しかし最初にカットする前は明らかに木口に干割れがあったので、さらに念のために幅4mm程度切り詰めてみます。この切断は手持ちの丸ノコに鋭利な刃を装着して慎重に行います。ラフな切断面では材のようすがよくわかりません。その薄片もただ眺めただけでは問題なしのようですが、両手に持って大きくしならせてみると、何カ所ものひび割れがあることが分かります。2枚目の写真で鉛筆で丸印を付けてある箇所がそれです。これでは家具等の部材は作れませんので、割れがまったくなくなるまで数mmくらいづつ切り詰めていきます。今回は計5回ほど薄切りしてOKでしたが、材料によっては切っても切っても割れが消えず、結局そのうちに必要な長さを割り込んでしまうことがあります。最悪のケースだと板が一枚丸々廃棄処分となることも。

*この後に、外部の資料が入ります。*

Lemma emitsOnly_rangeTicker (P : event -> Prop) (body : M unit) (d : Z)
    (fuel : nat) :
  P (TickerRecv d) -> emitsOnly P body -> emitsOnly P (rangeTicker fuel d body).
Proof.
  intros Ht Hb. induction fuel as [| n IH].
  - apply emitsOnly_same. reflexivity.
  - cbn [rangeTicker]. apply emitsOnly_bind.
    + unfold tickerRecv. apply emitsOnly_bind.
      * apply emitsOnly_same. reflexivity.
      * intros _. apply emitsOnly_bind; [apply emitsOnly_emit; exact Ht | ].
        intros _. apply emitsOnly_ret.
    + intros [|]; [ | apply emitsOnly_ret].
      apply emitsOnly_bind; [exact Hb | intros _; exact IH].
Qed.

Lemma timesOf_none (p : event -> bool) (delta : list (Z * event)) :
  Forall (fun x => p (snd x) = false) delta -> timesOf p delta = [].
Proof.
  induction 1 as [| [t e] l H _ IH]; [reflexivity | ].
  rewrite timesOf_cons. cbn [snd] in H. rewrite H. exact IH.
Qed.

Section Frame.

Variable P : event -> Prop.
Hypothesis P_print : forall p s, P (Print p Stdout s).
Hypothesis P_stamp : forall t s, P (Stamp t s).
Hypothesis P_tick : forall d, P (TickerRecv d).
Hypothesis P_sleep : forall d, P (Sleep d).
Hypothesis P_load : P CallLoadDefaultConfig.

Variable env : Env.

Ltac leaf :=
  first
    [ apply emitsOnly_ret
    | apply emitsOnly_deref
    | apply emitsOnly_field
    | apply emitsOnly_emit; solve [auto]
    | apply emitsOnly_callDescribe; solve [auto] ].

Ltac step := apply emitsOnly_bind; [solve [leaf] | ].

Lemma emitsOnly_printStatus (status az : string) :
  emitsOnly P (printStatus status az).
Proof.
  unfold printStatus, Printf.
  apply emitsOnly_bind; [apply emitsOnly_same; reflexivity | intros t].
  apply emitsOnly_bind; [apply emitsOnly_emit; auto | intros _].
  apply emitsOnly_bind; [ | intros _; apply emitsOnly_emit; auto].
  destruct (status =? "available");
    [ | destruct ((status =? "rebooting") || (status =? "modifying"))];
    apply emitsOnly_emit; auto.
Qed.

木口が大丈夫となったら、次の幅落とし→幅決めの作業に移る前に、木表・木裏がどちらかわかるように印をしておきます。とくに柾目板の場合は狭い幅に切ってしまった後ではどちらが木表か木裏かさっぱりわからなくなってしまうことがあるからです。3枚目の写真で鉛筆で矢印を記してある向き=左と上が木裏です。各部材をどの向きで使うか(木取するか)は非常に重要なことで、それは木という素材が不均一な材料であり温度や湿度や荷重などの影響が木表や木裏によって差があるからです。目の通ったよく乾燥した材料であっても歪みがゼロということは決してありませんので、向きを考えてそれをうまくいなします。